Ik wilde deze sutta met jullie delen. Ik vind hem heel mooi. Het toont ook de Boeddha in zijn menselijkheid. Hij was angstig bij het zien van een wereld in conflict. Iedereen ligt altijd maar met elkaar overhoop. Hij zocht ook een thuis voor zichzelf. Dit is weer eens een iets andere insteek dan dat de Boeddha, volgens de overlevering, werd gemotiveerd in zijn zoektocht doordat hij voor het eerst een zieke, oude en dode man en een asceet zag.
Ik heb zelf het idee dat dit realistischer is want het verhaal dat de jongeman die de Boeddha zou worden nooit in aanraking kwam met ziekte, verouderen en dood lijkt me wat sterk. Vooral bedenkend ook dat zijn eigen moeder hem vrij snel was ontvallen na geboorte. Zou hij nooit bij haar dood stilgestaan hebben? Nooit een ziek mens hebben gezien, ziek van drank? Of nooit een dood dier? Zal hij zich nooit afgevraagd hebben wat hij at? Het vlees?

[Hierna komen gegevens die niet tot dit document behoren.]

(* ===== verification/Engine.v ===== *)
(** * The sync engine (src/sync/engine.ts, src/sync/types.ts)

    [SyncEngine] dispatches remote, local and backfill events to the manager
    registered for their kind.  Its state [Engine] holds the registered
    managers, the store, the shared circuit breaker, the event queue with its
    running processor calls ([Queue.World]) and whatever else the managers
    act on ([ext]).  A manager is a value of [SyncManager], the interface of
    types.ts: any computation over the store and [ext], so the theorems hold
    for every manager, with [quiet] stating the one thing they may not do.

    [dispatch] is the processor of the queue: one step of the running system
    ([engine_step]) runs it for one of the running calls and settles it. *)

From S2P Require Import Prelude JsMap JsString JsVal Platform Conflict Breaker Mongo Store Queue.
Open Scope string_scope.
Open Scope list_scope.
Open Scope nat_scope.

Definition INFLIGHT_MAX_AGE_MS : Z := 60 * 60 * 1000.

Inductive SyncEvent :=
  | EvRemote (binding : string) (payload : record) (eventId version : string)
  | EvLocal (binding doc : string) (change : record)
  | EvBackfill (binding : string) (since : option jsdate).

Definition ev_binding (e : SyncEvent) : string :=
  match e with EvRemote b _ _ _ | EvLocal b _ _ | EvBackfill b _ => b end.

Record QueueEntry := MkQueueEntry {
  qe_event : SyncEvent;
  qe_kind : string;
  qe_inflightId : option string
}.

Record SyncContext := MkSyncContext { ctx_workspaceUuid : string }.

(** How the database treats the two kinds of statements of [dispatch]: the
    read of the binding and the removal of the inflight document.  [Some e]:
    the statement rejects with [e]. *)
Record DbFaults := MkDbFaults {
  df_read : option exn;
  df_delete : option exn
}.

Definition answering : DbFaults := MkDbFaults None None.

Section Engine.
Context {Coll : Type -> Type} `{Mongo Coll} {P : Platform} {X : Type}.

Abbreviation MM := (M (Store Coll * X)).

(** The interface [SyncManager]; [resourceKey] is optional. *)
Record SyncManager := MkSyncManager {
  kind : string;
  applyRemote : SyncContext -> string -> record -> MM unit;
  applyLocal : SyncContext -> string -> string -> record -> MM unit;
  backfill : SyncContext -> string -> option jsdate -> MM unit;
  resourceKey : option (record -> option string)
}.

Record Engine := MkEngine {
  managers : jsmap string SyncManager;
  store : Store Coll;
  brk : breaker;
  world : World QueueEntry;
  ext : X;
  readings : nat;
  ids : nat
}.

Er zit veel in de sutta vind ik. Overigens, de Sutta Nipata wordt door de geleerden gezien als een van de oudste geschriften en er zijn mensen die hierin de oorspronkelijke Dhamma zoeken.
In ieder geval is de sfeer in de Sutta Nipata, vind ik, wel uniek. Het proeft anders dan andere geschriften als ik het lees. Peter van Loosbroek heeft het vertaald.